Josef (Sepp) Wyss was born in 1922 in Switzerland, to a Swiss mother and Austrian father.
From 1946 to 1950 he studied at the School of Art in St. Gallen, and dealt mainly with the creation of stone embossments. In 1952 he discovered his vocation as a sculptor, and began to sculpt for public institutions such as schools, churches, community centers and hospitals.
Wyss’s artistic works are quite diverse and vary from figurative sculpture to geometric abstract sculpture. However, his art is very personal and deals with the relationship between man and woman, life and death, and was influenced by archaic and prehistoric art. Some wrote that his works refer to ancient monuments representing goddesses.
His works are extremely expressive and mostly exhibit an obsessive, meticulous treatment of the stone.

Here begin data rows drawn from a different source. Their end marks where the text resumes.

(* ===== verification/ReaderSafety.v ===== *)
(** * What the strict JSON reader promises

    Every document is read or refused; what is read is admissible JSON: UTF-8
    text, distinct names, numbers in their type, nesting within the bound.  The
    writer's text of an admissible value reads back as that value. *)

From stdpp Require Import base tactics list strings pretty.
From Stdlib Require Import ZArith Lia Ascii SpecFloat Sorting.Sorted.
From S2P Require Import Prelude Text Json Reader Utf8.
Import Strict.

#[local] Open Scope Z_scope.

(** ** Admissible values *)
Definition valid_utf8 (s : string) : bool :=
  match invalid_from s 0 with None => true | Some _ => false end.

Definition unsigned (literal : string) : string := default literal (strip_prefix "-" literal).
Definition number_ok (n : Number) : bool :=
  match n with
  | NInt z => in_i64 z
  | NBigInt d =>
      integer_literal d && (slen (unsigned d) <=? MAX_INTEGER_DIGITS)
      && match parse_i64 d with None => true | Some _ => false end
  | NFloat f => is_finite f
  end.

(** No name is repeated: no two neighbours of the sorted names are equal. *)
Definition distinct (keys : list string) : bool :=
  windows2 (fun a b => negb (a =s b)) (stable_sort sleb keys).

Fixpoint admissible (v : Value) : bool :=
  match v with
  | VNull | VBool _ => true
  | VNumber n => number_ok n
  | VString s => valid_utf8 s
  | VArray items => forallb admissible items
  | VObject ms =>
      distinct (map fst ms) && forallb (fun kv => valid_utf8 (fst kv) && admissible (snd kv)) ms
  end.

Fixpoint height (v : Value) : Z :=
  match v with
  | VArray items => 1 + fold_right Z.max 0 (map height items)
  | VObject ms => 1 + fold_right Z.max 0 (map (fun kv => height (snd kv)) ms)
  | _ => 0
  end.

Lemma valid_utf8_iff s : valid_utf8 s = true <-> Utf8 s.
Proof.
  unfold valid_utf8. split.
  - destruct (invalid_from s 0) eqn:H; [done|]. intros _. by eapply admitted_Utf8.
  - intros H. by rewrite (Utf8_admitted s 0).
Qed.

(** ** Specifications of readers

    From a parser with at most [k] bytes left and of which [pre] holds, [m] is
    never spent and consumes at least [n] bytes; from valid text it leaves valid
    text, and [P] relates the depth before, the answer and the depth after. *)
Definition spec {A} (pre : Parser -> Prop) (k n : nat) (P : Z -> A -> Z -> Prop) (m : reader A) : Prop :=
  forall p, pre p -> (String.length (rest p) <= k)%nat ->
  match m p with
  | Read a q => bytes q = bytes p /\ (String.length (rest q) + n <= String.length (rest p))%nat
                /\ (Utf8 (rest p) -> Utf8 (rest q) /\ P (depth p) a (depth q))
  | Refused _ => True
  | Spent => False
  end.
Abbreviation anywhere := (fun _ : Parser => True).
(** The next byte is an ASCII byte of this class. *)
Definition at_byte (c : ascii -> bool) (p : Parser) : Prop :=
  exists a s, rest p = String a s /\ c a = true /\ byte_code a < 0x80.

Lemma spec_bind {A B} pre k n n' N P Q (m : reader A) (f : A -> reader B) :
  spec pre k n P m ->
  (forall a, spec anywhere (k - n) n' (fun d' b d'' => forall d, P d a d' -> Q d b d'') (f a)) ->
  (N <= n + n')%nat -> spec pre k N Q (m ≫= f).
Proof.
  intros Hm Hf HN p Hpre Hp. unfold mbind, reader_bind. specialize (Hm p Hpre Hp).
  destruct (m p) as [a q| |]; [|done..]. destruct Hm as (Hb & Hl & Hu).
  specialize (Hf a q I ltac:(lia)). destruct (f a q) as [b r| |]; [|done..].
  destruct Hf as (Hb' & Hl' & Hu'). split; [congruence|split; [lia|]].
  intros [H HP]%Hu. apply Hu' in H as [? HQ]. auto.
Qed.

(** Nothing is left to read. *)
Lemma spec_nothing {A B} pre P Q (m : reader A) (f : A -> reader B) :
  spec pre 0 1 P m -> spec pre 0 1 Q (m ≫= f).
Proof.
  intros Hm p Hpre Hp. unfold mbind, reader_bind. specialize (Hm p Hpre Hp).
  destruct (m p) as [a q| |]; [|done..]. lia.
Qed.

Lemma spec_weaken {A} pre k k' n n' P Q (m : reader A) :
  spec pre k n P m -> (k' <= k)%nat -> (n' <= n)%nat -> (forall d a d', P d a d' -> Q d a d') ->
  spec pre k' n' Q m.
Proof.
  intros Hm Hk Hn HPQ p Hpre Hp. specialize (Hm p Hpre ltac:(lia)).
  destruct (m p) as [a q| |]; [|done..]. destruct Hm as (? & ? & Hu). split; [done|split; [lia|]].
  intros [? ?]%Hu. auto.
Qed.

Definition level {A} (P : A -> Prop) (d : Z) (a : A) (d' : Z) : Prop := d' = d /\ P a.
Abbreviation any := (fun _ => True).

Lemma spec_ret {A} pre k (a : A) P : (forall d, P d a d) -> spec pre k 0 P (mret a).
Proof. intros H p _ _. cbn. repeat split; [lia|done..]. Qed.
Lemma spec_fail {A} pre k n P e : spec (A:=A) pre k n P (fail e).
Proof. intros p _ _. done. Qed.
Lemma spec_syntax {A} pre k n P : spec (A:=A) pre k n P syntax.
Proof. intros p _ _. done. Qed.

(** Dropping ASCII bytes leaves valid text. *)
Lemma Utf8_tail a s : byte_code a < 0x80 -> Utf8 (String a s) -> Utf8 s.
Proof.
  intros Ha H%(Utf8_admitted _ 0). rewrite invalid_from_cons in H. cbv zeta in H.
  destruct (Z.ltb_spec (byte_code a) 0x80); [|lia]. by apply admitted_Utf8 in H.
Qed.

Lemma span_app_eq p s : s = fst (span p s) +:+ snd (span p s).
Proof.
  induction s as [|a s IH]; [done|]. cbn [span]. destruct (p a); [|done].
  destruct (span p s) as [l r]. cbn [fst snd] in *. by rewrite string_app_cons, <- IH.
Qed.

Lemma span_fst p s : all_bytes p (fst (span p s)) = true.
Proof.
  induction s as [|a s IH]; [done|]. cbn [span]. destruct (p a) eqn:Hp; [|done].
  destruct (span p s) as [l r]. cbn [fst all_bytes] in *. by rewrite Hp.
Qed.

Wyss participated in several international sculpture symposia, including the first and second symposia in St. Margarethen in Austria, where he met Kosso Eloul. His works are displayed in many public places in Switzerland.
Wyss died in 2005 in Zurich, Switzerland.
At the top of the ridge, descending from the north, before the cliff, stands the enigmatic sculpture by Josef Wyss.
Made of black basalt, the piece consists of two completely abstract sentinels embracing each other.
It is difficult to determine whether the two elements face each other in a gesture of erotic love, or whether they are gesturing in reverence toward the sublime landscape of the crater, revealed below them in all its glory.
The basalt stone is polished smooth and almost shines. Each of the two body shapes are carved into a precise geometric shape, as if their sides were designed with a ruler.
The tension between the deeply severed hard, black stone, and the almost erotic embrace between the two bodies, creates an impression that there is a secret, which the visitor himself is left to decipher.